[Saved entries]
== == ==
(** C6: [distinct(base, target)] returns a new mapping that has a key
    exactly when the key is a key of [target] whose value is not deep-equal
    to the value of [base] at the key, and has the whole value of [target]
    there; when either input is absent the new mapping is empty; and
    [distinct({a:1,b:2}, {a:1,b:3,c:4})] is [{b:3, c:4}]. *)
Theorem distinct_keys_differ n h b t pb bps fb pt tps ft :
  heap_ok h = true →
  h !! b = Some (Node (Plain pb bps) fb) →
  h !! t = Some (Node (Plain pt tps) ft) →
  depth_le (S n) h (VRef b) = true → depth_le (S n) h (VRef t) = true →
  (∃ h' res,
      distinct (S n) h (VRef b) (VRef t) = Ok (h', VRef (length h))
      ∧ h `prefix_of` h'
      ∧ h' !! length h = Some (Node (Plain false res) false)
      ∧ ∀ k, assoc k res =
              match assoc k tps with
              | Some tv =>
                  match equals (S n) h (default VUndefined (assoc k bps)) tv with
                  | Ok false => Some tv
                  | _ => None
                  end
              | None => None
              end)
  ∧ (∀ fuel base target,
       loose_null base || loose_null target = true →
       distinct fuel h base target
       = Ok (h ++ [Node (Plain false []) false], VRef (length h)))
  ∧ distinct 1 distinct_heap (VRef 0) (VRef 1)
    = Ok (distinct_heap ++ [Node (Plain false [("b", num 3); ("c", num 4)]) false],
          VRef 2).
Proof.
  intros Hok Hb Ht Hdb Hdt. split; [|split; [|by vm_compute]].
  - destruct (distinct_loop n h b t pb pt fb ft bps tps Hok Hb Ht Hdb Hdt (length h)
                (Nat.le_refl _) tps [] (h ++ [Node (Plain false []) false]) eq_refl
                (prefix_snoc _ _)) as (h' & Hloop & Hpre & Hres).
    { by apply list_lookup_middle. }
    exists h', (List.filter (differs (S n) h bps) tps).
    unfold distinct. cbn [alloc truthy negb orb].
    unfold object_keys, deref. rewrite (lookup_app_l_Some _ _ _ _ Ht). cbn [bind shape own_keys].
    fold (distinct_body (S n) (VRef b) (VRef t) (VRef (length h))).
    rewrite Hloop. cbn [bind]. repeat split; try done.
    intros k. rewrite assoc_filter.
    + destruct (assoc k tps) as [tv|]; [|done]. unfold differs. cbn [fst snd].
      by destruct (equals (S n) h (default VUndefined (assoc k bps)) tv) as [[]|].
    + apply distinct_keys_NoDup. pose proof (heap_ok_lookup _ _ _ Hok Ht) as Hn.
      unfold node_ok in Hn. simpl in Hn. by apply andb_true_iff in Hn as [_ ?].
  - intros fuel base target Hnull. unfold distinct. cbn [alloc].
    assert (negb (truthy base) || negb (truthy target) = true) as ->; [|done].
    destruct base, target; simpl in *; rewrite ?orb_true_r; done.
Qed.

Lemma distinct_keys_differ_witness :
  ∃ h' res,
    distinct 1 distinct_heap (VRef 0) (VRef 1) = Ok (h', VRef 2)
    ∧ h' !! 2 = Some (Node (Plain false res) false)
    ∧ assoc "b" res = Some (num 3) ∧ assoc "a" res = None.
Proof.
  destruct (proj1 (distinct_keys_differ 0 distinct_heap 0 1 true
    [("a", num 1); ("b", num 2)] false true
    [("a", num 1); ("b", num 3); ("c", num 4)] false
    eq_refl eq_refl eq_refl eq_refl eq_refl)) as (h' & res & H & _ & Hres & Hk).
  exists h', res. split; [exact H|]. split; [exact Hres|].
  split; [exact (Hk "b")|exact (Hk "a")].
Defined.

(** * [deepFreeze] *)

(** What one visit of the [for ... in] loop does with a property value. *)
Lemma visit_value h a nd key c stack :
  h !! a = Some nd → has_own (shape nd) key = true → get_kind (shape nd) key = Ok c →
  value_ok h c = true →
  deepFreeze_visit h (VRef a) stack key
  = Ok (if needs_freeze h c then stack ++ [c] else stack).
Proof.
  intros Ha Hown Hget Hc. unfold deepFreeze_visit, hasOwnProperty, get, deref.
  rewrite Ha. cbn [bind]. rewrite Hown, Hget. cbn [bind].
  destruct c as [| |x|x|x|b]; try done.
  simpl in Hc. apply Nat.ltb_lt in Hc.
  destruct (lookup_lt_is_Some_2 h b Hc) as [ndb Hb].
  simpl. unfold deref. rewrite Hb. simpl. by destruct (frozen ndb).
Qed.

Lemma filter_snoc {A} (f : A → bool) l x :
  List.filter f (l ++ [x]) = List.filter f l ++ (if f x then [x] else []).
Proof. by rewrite List.filter_app. Qed.

Lemma visit_array h a elems fz :
  h !! a = Some (Node (Array elems) fz) → forallb (value_ok h) elems = true →
  ∀ rest i0 stack,
    drop i0 elems = rest →
    forEach (map key_of_index (seq i0 (length rest))) (deepFreeze_visit h (VRef a)) stack
    = Ok (stack ++ List.filter (needs_freeze h) rest).
Proof.
  intros Ha Hok rest. induction rest as [|x rest IH]; intros i0 stack Hdrop.
  { simpl. by rewrite app_nil_r. }
  assert (elems !! i0 = Some x) as Hx.
  { rewrite <- (Nat.add_0_r i0), <- lookup_drop, Hdrop. done. }
  assert (drop (S i0) elems = rest) as Hdrop'.
  { replace (S i0) with (i0 + 1) by lia. by rewrite <- drop_drop, Hdrop. }
  cbn [length seq map forEach].
  rewrite (visit_value h a _ _ x stack Ha).
  - cbn [bind]. rewrite (IH (S i0) _ Hdrop'). f_equal. simpl.
    destruct (needs_freeze h x); [|done]. by rewrite <- app_assoc.
  - simpl. rewrite index_of_key_of_index. apply Nat.ltb_lt.
    by apply lookup_lt_Some in Hx.
  - simpl. by rewrite index_of_key_of_index, Hx.
  - eapply (node_ok_elem h elems fz); [done|]. by eapply list_elem_of_lookup_2.
Qed.

Lemma visit_plain h a p props fz :
  h !! a = Some (Node (Plain p props) fz) →
  node_ok h (Node (Plain p props) fz) = true →
  ∀ rest stack,
    (∀ kv, kv ∈ rest → kv ∈ props) →
    forEach (map fst rest) (deepFreeze_visit h (VRef a)) stack
    = Ok (stack ++ List.filter (needs_freeze h) (map snd rest)).
Proof.
  intros Ha Hok rest. induction rest as [|[k v] rest IH]; intros stack Hsub.
  { simpl. by rewrite app_nil_r. }
  destruct (node_ok_prop h p props fz k v Hok) as (Hk & Hv & Hassoc).
  { apply Hsub. by left. }
  cbn [map fst snd forEach].
  rewrite (visit_value h a _ _ v stack Ha).
  - cbn [bind]. rewrite IH by (intros kv Hkv; apply Hsub; by right). f_equal. simpl.
    destruct (needs_freeze h v); [|done]. by rewrite <- app_assoc.
  - simpl. by rewrite Hassoc.
  - simpl. by rewrite Hassoc.
  - done.
Qed.

(** The queue after the visit of all the properties of a node. *)
Lemma visit_node h a nd stack :
  h !! a = Some nd → node_ok h nd = true →
  forEach (own_keys (shape nd)) (deepFreeze_visit h (VRef a)) stack
  = Ok (stack ++ List.filter (needs_freeze h) (children (shape nd))).
Proof.
  intros Ha Hok. destruct nd as [[elems|p props|src] fz]; cbn [shape own_keys children].
  - by apply (visit_array h a elems fz Ha Hok elems 0).
  - by apply (visit_plain h a p props fz Ha Hok props).
  - simpl. by rewrite app_nil_r.
Qed.

Lemma forallb_pointwise {A} (f g : A → bool) l :
  (∀ x, f x = g x) → forallb f l = forallb g l.
Proof. intros Hfg. induction l as [|x l IH]; simpl; [done|]. by rewrite Hfg, IH. Qed.

Lemma value_ok_length h h' v : length h' = length h → value_ok h' v = value_ok h v.
Proof. intros Hlen. destruct v; simpl; by rewrite ?Hlen. Qed.

Lemma node_ok_same h h' k fz fz' :
  length h' = length h → node_ok h' (Node k fz') = node_ok h (Node k fz).
Proof.
  intros Hlen. unfold node_ok. cbn [shape]. destruct k as [elems|p props|src]; [| |done].
  - apply forallb_pointwise. intros v. by apply value_ok_length.
  - f_equal. apply forallb_pointwise. intros [k v]. simpl. f_equal. by apply value_ok_length.
Qed.

(** One iteration of the loop: the node is frozen, and those of its
    properties that are objects not yet frozen are enqueued. *)
Lemma deepFreeze_loop_step fuel h a nd q :
  h !! a = Some nd → node_ok h nd = true →
  deepFreeze_loop (S fuel) h (VRef a :: q)
  = deepFreeze_loop fuel (<[a:=Node (shape nd) true]> h)
      (q ++ List.filter (needs_freeze (<[a:=Node (shape nd) true]> h))
                        (children (shape nd))).
Proof.
  intros Ha Hok. cbn [deepFreeze_loop]. unfold freeze, deref. rewrite Ha. cbn [bind].
  assert (<[a:=Node (shape nd) true]> h !! a = Some (Node (shape nd) true)) as Ha'.
  { apply list_lookup_insert_eq. by apply lookup_lt_Some in Ha. }
  unfold object_keys, deref. rewrite Ha'. cbn [bind].
  rewrite (visit_node _ a (Node (shape nd) true) q Ha'); [done|].
  destruct nd as [k fz]. rewrite <- Hok. apply node_ok_same. apply length_insert.
Qed.

Lemma unfrozen_count_freeze h a nd :
  h !! a = Some nd → frozen nd = false →
  unfrozen_count (<[a:=Node (shape nd) true]> h) < unfrozen_count h.
Proof.
  intros Ha Hfz. unfold unfrozen_count.
  rewrite <- (take_drop_middle h a nd Ha) at 2.
  rewrite insert_take_drop by (by apply lookup_lt_Some in Ha).
  rewrite !List.filter_app, !length_app. simpl. rewrite Hfz. simpl. lia.
Qed.

Lemma stale_count_app h q q' :
  stale_count h (q ++ q') = stale_count h q + stale_count h q'.
Proof. unfold stale_count. by rewrite List.filter_app, length_app. Qed.

Lemma stale_count_fresh h l : stale_count h (List.filter (needs_freeze h) l) = 0.
Proof.
  unfold stale_count. induction l as [|x l IH]; simpl; [done|].
  destruct (needs_freeze h x) eqn:Hx; simpl; [|done]. by rewrite Hx.
Qed.

Lemma is_frozen_insert h a k b :
  a < length h → is_frozen (<[a:=Node k true]> h) b = is_frozen h b || (b =? a).
Proof.
  intros Ha. unfold is_frozen. destruct (Nat.eqb_spec b a) as [->|Hne].
  - rewrite list_lookup_insert_eq by done. by rewrite orb_true_r.
  - rewrite list_lookup_insert_ne by done. by rewrite orb_false_r.
Qed.

Lemma needs_freeze_ref h c : needs_freeze h c = true → ∃ x, c = VRef x ∧ x < length h
  ∧ is_frozen h x = false.
Proof.
  destruct c as [| |y|y|y|x]; try done. simpl. unfold is_frozen.
  destruct (h !! x) as [nd|] eqn:Hx; [|done]. intros Hfz%negb_true_iff.
  exists x. split; [done|]. split; [by apply lookup_lt_Some in Hx|by rewrite Hx].
Qed.

Lemma elem_of_filter_bool {A} (f : A → bool) l x :
  x ∈ List.filter f l ↔ x ∈ l ∧ f x = true.
Proof. rewrite !list_elem_of_In. apply filter_In. Qed.

Section freeze_invariant.
Variable h : heap.
Variable r : addr.
Hypothesis Hok : heap_ok h = true.

Lemma more_frozen_is_frozen hc a :
  more_frozen h hc → is_frozen h a = true → is_frozen hc a = true.
Proof.
  intros [_ Hmf]. unfold is_frozen. destruct (h !! a) as [nd|] eqn:Ha; [|done].
  intros Hfz. destruct (Hmf a nd Ha) as (fz & -> & Himp). by apply Himp.
Qed.

Lemma more_frozen_node hc a nd :
  more_frozen h hc → hc !! a = Some nd →
  ∃ nd0, h !! a = Some nd0 ∧ shape nd = shape nd0 ∧ node_ok hc nd = true.
Proof.
  intros [Hlen Hmf] Ha.
  assert (a < length h) as Hlt by (rewrite <- Hlen; by apply lookup_lt_Some in Ha).
  destruct (lookup_lt_is_Some_2 h a Hlt) as [nd0 Ha0].
  destruct (Hmf a nd0 Ha0) as (fz & Ha' & _). rewrite Ha in Ha'. injection Ha' as ->.
  exists nd0. split; [done|]. split; [done|].
  destruct nd0 as [k fz0]. cbn [shape]. rewrite (node_ok_same h hc k fz0 fz Hlen).
  by eapply heap_ok_lookup.
Qed.

Lemma frz_inv_initial : r < length h → frz_inv h r h [VRef r].
Proof.
  intros Hr. split; [|split; [|split]].
  - split; [done|]. intros a [k fz] Ha. by exists fz.
  - intros v ->%list_elem_of_singleton. by exists r.
  - left. by left.
  - intros b ndb c Hb Hfz [[_ Hnot]|Hun] _.
    + destruct Hnot. by left.
    + unfold is_frozen in Hun. rewrite Hb in Hun. congruence.
Qed.

Lemma frz_inv_step hc a nd q :
  frz_inv h r hc (VRef a :: q) → hc !! a = Some nd →
  frz_inv h r (<[a:=Node (shape nd) true]> hc)
    (q ++ List.filter (needs_freeze (<[a:=Node (shape nd) true]> hc))
                      (children (shape nd))).
Proof.
  intros (Hmf & Hq & Hroot & Hclosed) Ha.
  assert (a < length hc) as Hlt by (by apply lookup_lt_Some in Ha).
  destruct (more_frozen_node hc a nd Hmf Ha) as (nd0 & Ha0 & Hshape & Hnok).
  destruct Hmf as [Hlen Hmf].
  assert (more_frozen h (<[a:=Node (shape nd) true]> hc)) as Hmf'.
  { split; [by rewrite length_insert|]. intros b ndb Hb.
    destruct (decide (b = a)) as [->|Hne].
    - rewrite list_lookup_insert_eq by done. exists true. split; [|done].
      rewrite Hb in Ha0. injection Ha0 as ->. by rewrite Hshape.
    - rewrite list_lookup_insert_ne by done. by apply Hmf. }
  split; [done|]. split; [|split].
  - intros v [Hv|Hv]%elem_of_app.
    + apply Hq. by right.
    + apply elem_of_filter_bool in Hv as [_ Hv]. apply needs_freeze_ref in Hv as (x & -> & Hx & _).
      exists x. split; [done|]. rewrite length_insert in Hx. lia.
  - rewrite is_frozen_insert by done.
    destruct Hroot as [[[= ->]|Hr]%elem_of_cons|Hr].
    + right. by rewrite Nat.eqb_refl, orb_true_r.
    + left. apply elem_of_app. by left.
    + right. by rewrite Hr.
  - intros b ndb c Hb Hfz Hexp Hc. rewrite is_frozen_insert by done.
    destruct (decide (b = a)) as [->|Hne].
    + rewrite list_lookup_insert_eq in Hb by done. injection Hb as <-. cbn [shape] in Hc.
      destruct (is_frozen hc c || (c =? a)) eqn:Hfc; [by left|right].
      apply elem_of_app. right. apply elem_of_filter_bool. split; [done|].
      assert (value_ok hc (VRef c) = true) as Hvc.
      { destruct nd as [[elems|p props|src] fz]; cbn [shape children] in Hc.
        - by eapply node_ok_elem.
        - apply list_elem_of_fmap in Hc as ([k v] & Hv & Hkv). simpl in Hv. subst v.
          by destruct (node_ok_prop hc p props fz k (VRef c) Hnok Hkv) as (_ & ? & _).
        - by apply elem_of_nil in Hc. }
      simpl in Hvc. apply Nat.ltb_lt in Hvc.
      apply orb_false_iff in Hfc as [Hfc Hca]. apply Nat.eqb_neq in Hca.
      simpl. rewrite list_lookup_insert_ne by done.
      unfold is_frozen in Hfc. destruct (lookup_lt_is_Some_2 hc c Hvc) as [ndc Hndc].
      rewrite Hndc in Hfc |- *. by rewrite Hfc.
    + rewrite list_lookup_insert_ne in Hb by done.
      destruct (Hclosed b ndb c Hb Hfz) as [Hfc|[[= ->]|Hcq]%elem_of_cons]; [|done|..].
      * destruct Hexp as [[-> Hnot]|Hun]; [left|by right]. split; [done|].
        intros [[= ->]|Hr]%elem_of_cons; [done|]. apply Hnot, elem_of_app. by left.
      * left. by rewrite Hfc.
      * left. by rewrite Nat.eqb_refl, orb_true_r.
      * right. apply elem_of_app. by left.
Qed.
== == ==
__EXERCISE GOAL__. Note each line of the entries that has "Hndc" in it, and copy those lines.

__TASK RESPONSE__.
      unfold is_frozen in Hfc. destruct (lookup_lt_is_Some_2 hc c Hvc) as [ndc Hndc].
      rewrite Hndc in Hfc |- *. by rewrite Hfc.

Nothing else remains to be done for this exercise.